How many times have you told your girlfriends that you are having a psycho girl moment? For my roomie and I this is a daily occurrence. Some of you may not know what a psycho girl moment is so let me take a moment to enlighten you. A psycho girl moment is when you are having a thought that if your guy knew about it, he would think you’re a psycho and either be scared or break up with you, or both. Almost all of my psycho girl moments, like for many other girls, have been a result of texting. Texting can be so misleading because you cannot hear a tone of voice which makes a huge difference in conversations. Tone is how we determine moods, or emphasize words. Without it we are left to guessing which can cause a huge mess. Although texting is the biggest culprit of psycho girl moments, it still stands as our main form of communication.

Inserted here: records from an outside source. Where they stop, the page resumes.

Definition SUPR0ComponentDeregisterFactory (st : FacState) (pSession : SUPDRVSESSION)
    (pFactory : ptr) (rcLock : Z) : Z * FacState * list event :=
  if negb (SUP_IS_SESSION_VALID pSession) then (VERR_INVALID_PARAMETER, st, [])
  else if negb (s_R0Process pSession =? NIL_RTR0PROCESS) then (VERR_ACCESS_DENIED, st, [])
  else if negb (VALID_PTR pFactory) then (VERR_INVALID_POINTER, st, [])
  else if RT_SUCCESS rcLock then
    match find_split (λ r, fr_pFactory r =? pFactory) st with
    | Some (pre, pCur, post) => (VINF_SUCCESS, pre ++ post, [EvMemFree (fr_self pCur)])
    | None => (VERR_NOT_FOUND, st, [])
    end
  else (rcLock, st, []).

Section query.
(** [pfnQueryFactoryInterface(pFactory, pSession, pszInterfaceUuid)] *)
Context (callQuery : ptr → ptr → ptr → list Z → ptr).

Definition factory_named (facmem : gmap Z SUPDRVFACTORY) (szName : list Z) (cchName : Z)
    (r : SUPDRVFACTORYREG) : bool :=
  (fr_cchName r =? cchName)
  && bool_decide (take (Z.to_nat cchName) (from_option fa_szName [] (facmem !! fr_pFactory r))
                  = take (Z.to_nat cchName) szName).

Definition factory_call (facmem : gmap Z SUPDRVFACTORY) (s : ptr) (uuid : list Z)
    (r : SUPDRVFACTORYREG) : ptr :=
  callQuery (from_option fa_pfnQueryFactoryInterface NULL (facmem !! fr_pFactory r))
    (fr_pFactory r) s uuid.

(** The loop: [rc] and [*ppvFactoryIf] so far are the arguments. *)
Fixpoint query_loop (facmem : gmap Z SUPDRVFACTORY) (s : ptr) (szName : list Z) (cchName : Z)
    (uuid : list Z) (pCur : FacState) (rc : Z) : Z * ptr :=
  match pCur with
  | [] => (rc, NULL)
  | r :: pNext =>
      if factory_named facmem szName cchName r then
        let pvFactory := factory_call facmem s uuid r in
        if negb (pvFactory =? NULL) then (VINF_SUCCESS, pvFactory)
        else query_loop facmem s szName cchName uuid pNext VERR_SUPDRV_INTERFACE_NOT_SUPPORTED
      else query_loop facmem s szName cchName uuid pNext rc
  end.

(** [None] for the second result: [*ppvFactoryIf] is not written. *)
Definition SUPR0ComponentQueryFactory (st : FacState) (facmem : gmap Z SUPDRVFACTORY)
    (pSession : SUPDRVSESSION) (pszName pszInterfaceUuid : option (list Z)) (ppvFactoryIf : ptr)
    (rcLock : Z) : Z * option ptr :=
  if negb (SUP_IS_SESSION_VALID pSession) then (VERR_INVALID_PARAMETER, None)
  else
    match pszName with
    | None => (VERR_INVALID_POINTER, None)
    | Some szName =>
        match RTStrEnd szName FACTORY_NAME_SIZE with
        | None => (VERR_INVALID_PARAMETER, None)
        | Some cchName =>
            match pszInterfaceUuid with
            | None => (VERR_INVALID_POINTER, None)
            | Some uuid =>
                match RTStrEnd uuid RTUUID_STR_LENGTH with
                | None => (VERR_INVALID_PARAMETER, None)
                | Some _ =>
                    if negb (VALID_PTR ppvFactoryIf) then (VERR_INVALID_POINTER, None)
                    else if RT_SUCCESS rcLock then
                      let '(rc, pv) := query_loop facmem (s_self pSession) szName cchName uuid st
                                         VERR_SUPDRV_COMPONENT_NOT_FOUND in
                      (rc, Some pv)
                    else (rcLock, Some NULL)
                end
            end
        end
    end.
End query.

(** [supdrvCleanupSession], the component factories; the session's address is compared. *)
Fixpoint supdrvCleanupSession_factories (st : FacState) (s : ptr) : FacState * list event :=
  match st with
  | [] => ([], [])
  | pCur :: pNext =>
      let '(rest, ev) := supdrvCleanupSession_factories pNext s in
      if fr_pSession pCur =? s then (rest, EvMemFree (fr_self pCur) :: ev)
      else (pCur :: rest, ev)
  end.

(** * Specification *)

(** A factory is registered at most once, a registration record is linked at most once. *)
Definition fac_inv (st : FacState) : Prop := NoDup (fr_pFactory <$> st) ∧ NoDup (fr_self <$> st).

Inductive fac_step : FacState → FacState → Prop :=
| fstep_register st facmem pSession pFactory rAlloc rcLock :
    (∀ p, rAlloc = Some p → p ∉ fr_self <$> st) →
    fac_step st (SUPR0ComponentRegisterFactory st facmem pSession pFactory rAlloc rcLock).1.2
| fstep_deregister st pSession pFactory rcLock :
    fac_step st (SUPR0ComponentDeregisterFactory st pSession pFactory rcLock).1.2
| fstep_cleanup st s : fac_step st (supdrvCleanupSession_factories st s).1.

(** ** A concrete registration *)

Definition demo_facmem : gmap Z SUPDRVFACTORY :=
  {[ 0xffff880000200000 := mkFactory ([78; 101; 116] ++ replicate 53 0) 0xffff880000201000 ]}.
Definition demo_kernel : SUPDRVSESSION :=
  mkSession 0x10000 BIRD_INV 0 0x70000 0 0 NIL_RTPROCESS NIL_RTR0PROCESS.
Definition demo_fac : FacState :=
  (SUPR0ComponentRegisterFactory [] demo_facmem demo_kernel 0xffff880000200000 (Some 0x60000)
     VINF_SUCCESS).1.2.

(** * Lemmas *)

Lemma register_cases st facmem ses pF rA rcL rc st' ev :
  SUPR0ComponentRegisterFactory st facmem ses pF rA rcL = (rc, st', ev) →
  (st' = st ∧ rc ≠ VINF_SUCCESS) ∨
  (rc = VINF_SUCCESS ∧ ev = [] ∧ s_R0Process ses = NIL_RTR0PROCESS ∧ (pF ∉ fr_pFactory <$> st) ∧
   ∃ p cch, rA = Some p ∧ st' = st ++ [mkFactoryReg p pF (s_self ses) cch] ∧
     SUP_IS_SESSION_VALID ses = true ∧ VALID_PTR pF = true ∧
     (∃ f, facmem !! pF = Some f ∧ RTStrEnd (fa_szName f) FACTORY_NAME_SIZE = Some cch)).
Proof.
  unfold SUPR0ComponentRegisterFactory.
  destruct (SUP_IS_SESSION_VALID ses); simpl; [|intros [= <- <- <-]; by left].
  destruct (Z.eqb_spec (s_R0Process ses) NIL_RTR0PROCESS); simpl; [|intros [= <- <- <-]; by left].
  destruct (VALID_PTR pF); simpl; [|intros [= <- <- <-]; by left].
  destruct (facmem !! pF) as [f|]; [|intros [= <- <- <-]; by left].
  destruct (VALID_PTR (fa_pfnQueryFactoryInterface f)); simpl; [|intros [= <- <- <-]; by left].
  destruct (RTStrEnd _ _) as [cch|] eqn:Ec; [|intros [= <- <- <-]; by left].
  destruct rA as [p|]; [|intros [= <- <- <-]; by left].
  destruct (RT_SUCCESS rcL) eqn:El.
  2:{ intros [= <- <- <-]. left. split; [done|]. intros ->. done. }
  destruct (find_split _ _) as [[[pre r] post]|] eqn:F; intros [= <- <- <-]; [by left|].
  right. apply find_split_None in F. split_and!; [done|done|done| |].
  - intros (r&->&Hr)%list_elem_of_fmap. rewrite Forall_forall in F. specialize (F r Hr).
    simpl in F. by rewrite Z.eqb_refl in F.
  - exists p, cch. split_and!; [done|done|done|done|by exists f].
Qed.

Lemma cleanup_factories_filter st s :
  supdrvCleanupSession_factories st s =
  (filter (λ r, fr_pSession r ≠ s) st,
   (λ r, EvMemFree (fr_self r)) <$> filter (λ r, fr_pSession r = s) st).
Proof.
  induction st as [|r st IH]; [done|]. cbn [supdrvCleanupSession_factories].
  rewrite IH. rewrite !filter_cons.
  destruct (Z.eqb_spec (fr_pSession r) s) as [E|E]; by repeat case_decide.
Qed.

Lemma fac_sublist_inv st st' : sublist st' st → fac_inv st → fac_inv st'.
Proof.
  intros Hs [H1 H2]. split; [eapply sublist_NoDup; [exact H1|]|eapply sublist_NoDup; [exact H2|]];
    by apply fmap_sublist.
Qed.

Lemma fac_step_inv st st' : fac_inv st → fac_step st st' → fac_inv st'.
Proof.
  intros Hinv Hstep. destruct Hstep as [st fm ses pF rA rcL Hfresh|st ses pF rcL|st s].
  - destruct (SUPR0ComponentRegisterFactory st fm ses pF rA rcL) as [[rc st'] ev] eqn:E. simpl.
    destruct (register_cases _ _ _ _ _ _ _ _ _ E) as [[-> _]|(_&_&_&Hn&p&cch&->&->&_)]; [done|].
    destruct Hinv as [H1 H2]. specialize (Hfresh p eq_refl). split; rewrite fmap_app, NoDup_app;
      (split; [done|]); (split; [|by apply NoDup_singleton]); intros x Hx ->%list_elem_of_singleton; done.
  - unfold SUPR0ComponentDeregisterFactory. repeat (destruct (negb _); [done|]).
    destruct (RT_SUCCESS rcL); [|done].
    destruct (find_split _ _) as [[[pre r] post]|] eqn:F; [|done]. simpl.
    apply find_split_Some in F as (->&_&_). eapply fac_sublist_inv; [|exact Hinv].
    apply sublist_app; [done|]. by apply sublist_cons.
  - rewrite cleanup_factories_filter. simpl. eapply fac_sublist_inv; [|exact Hinv].
    apply sublist_filter.
Qed.

(** * Properties *)

(** A factory that is registered is found until it is deregistered, and registering then
    deregistering restores the list exactly: the record allocated for it is the one that
    is freed, and the order of the other registrations is unchanged.  The registration
    order is the order of the list. *)
Lemma register_deregister_roundtrip st facmem ses pF rA rcL st' ev :
  fac_inv st → SUPR0ComponentRegisterFactory st facmem ses pF rA rcL = (VINF_SUCCESS, st', ev) →
  (∃ p cch, rA = Some p ∧ st' = st ++ [mkFactoryReg p pF (s_self ses) cch] ∧
     SUPR0ComponentDeregisterFactory st' ses pF VINF_SUCCESS
     = (VINF_SUCCESS, st, [EvMemFree p])) ∧
  ∀ rA' rcL', RT_SUCCESS rcL' = true → is_Some rA' →
    (SUPR0ComponentRegisterFactory st' facmem ses pF rA' rcL').1 = (VERR_ALREADY_EXISTS, st').
Proof.
  intros Hinv Hreg. pose proof Hreg as Hreg0.
  destruct (register_cases _ _ _ _ _ _ _ _ _ Hreg)
    as [[_ ?]|(_&_&Hk&Hn&p&cch&->&->&Hs&Hv&f&Hf&Hcch)]; [done|].
  set (r := mkFactoryReg p pF (s_self ses) cch).
  assert (find_split (λ r, fr_pFactory r =? pF) (st ++ [r]) = Some (st, r, [])) as F.
  { apply find_split_Some. split; [done|]. split; [apply Z.eqb_refl|].
    apply Forall_forall. intros x Hx. apply Z.eqb_neq. intros <-. apply Hn, list_elem_of_fmap. eauto. }
  split.
  - exists p, cch. split_and!; [done|done|]. unfold SUPR0ComponentDeregisterFactory.
    rewrite Hs, Hk, Z.eqb_refl, Hv; simpl. fold r. rewrite F. by rewrite app_nil_r.
  - intros rA' rcL' HrcL [p' ->]. unfold SUPR0ComponentRegisterFactory in *.
    rewrite Hs, Hk, Z.eqb_refl, Hv, Hf in *; simpl in *.
    destruct (VALID_PTR (fa_pfnQueryFactoryInterface f)); simpl in *; [|done].
    rewrite Hcch in *. rewrite HrcL. fold r. by rewrite F.
Qed.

Now what is an example of a psycho girl moment? I’ll give you one of mine. My boyfriend was on his way home from visiting his family and I was going to meet him at his place. I was trying to text him and all of his responses were getting shorter and shorter. Suddenly all I could think about was what I could have possibly done to make him mad. I mean he had to be mad at me right? Why else would he be texting me so short? He never had before? I must have done something wrong! I scrolled back through and read all of our texts from that day. There was nothing out of the ordinary and I didn’t say anything bad. Now I was really freaked out because I couldn’t figure out why he was mad because he obviously was.

I was so tempted to text him and ask if everything was okay. But then what if something was wrong? Or even worse, what if nothing was wrong? If I ask him what is wrong, and he says nothing, then he is going to ask me why? Then I am going to have to tell him that he is texting weird, and then he thinks I am a psycho girlfriend and it will start something out of nothing. So instead of texting him and starting a big psycho mess, I called my sister. I told her that I was tempted to text him and she pretty much slapped me through the phone. She told me that everything was probably fine and to just wait until I see him. Good idea. So I waited.

text vomit

When I heard the key turn at his place and I knew he was about to walk in I was so nervous. Was he going to walk in mad, normal, smiling? I just didn’t know!  I saw him come through the door. He seemed okay, just a little tired but that was okay, it was late. I asked how the drive was and he told me it sucked and that there was so much traffic. So there was the reason he was irritated. He absolutely hates traffic. After he put his stuff away he came up to me. He told me sorry he was texting so short. On his way to his family’s he had gotten a speeding ticket and he said he didn’t want to get another one for texting on the phone. So right there explained it all. What I took and exaggerated in my own mind of me doing something wrong that he was mad at, was really him driving in traffic and not wanting to get a ticket. You could imagine my relief. I also felt a little foolish for making up an entire scenario in my head, but not nearly as foolish as if I would have actually asked him if something was wrong.

These psycho moments are bound to happen. We are girls and girls are psycho, that’s just how it is. My advice to all of you though is to seek help when you are feeling the urge to act on you psycho moment. Phone a friend and talk it out before you doing something you regret. You need to hide and contain your psycho self deep down. She tries to come out and you must control her! My other piece of advise is to make sure you and your guy actually have real conversations on the phone sometimes and not just text all the time. It really makes a difference. Don’t get caught up in the imaginary subtext of your text that you created in your head. Don’t be a psycho.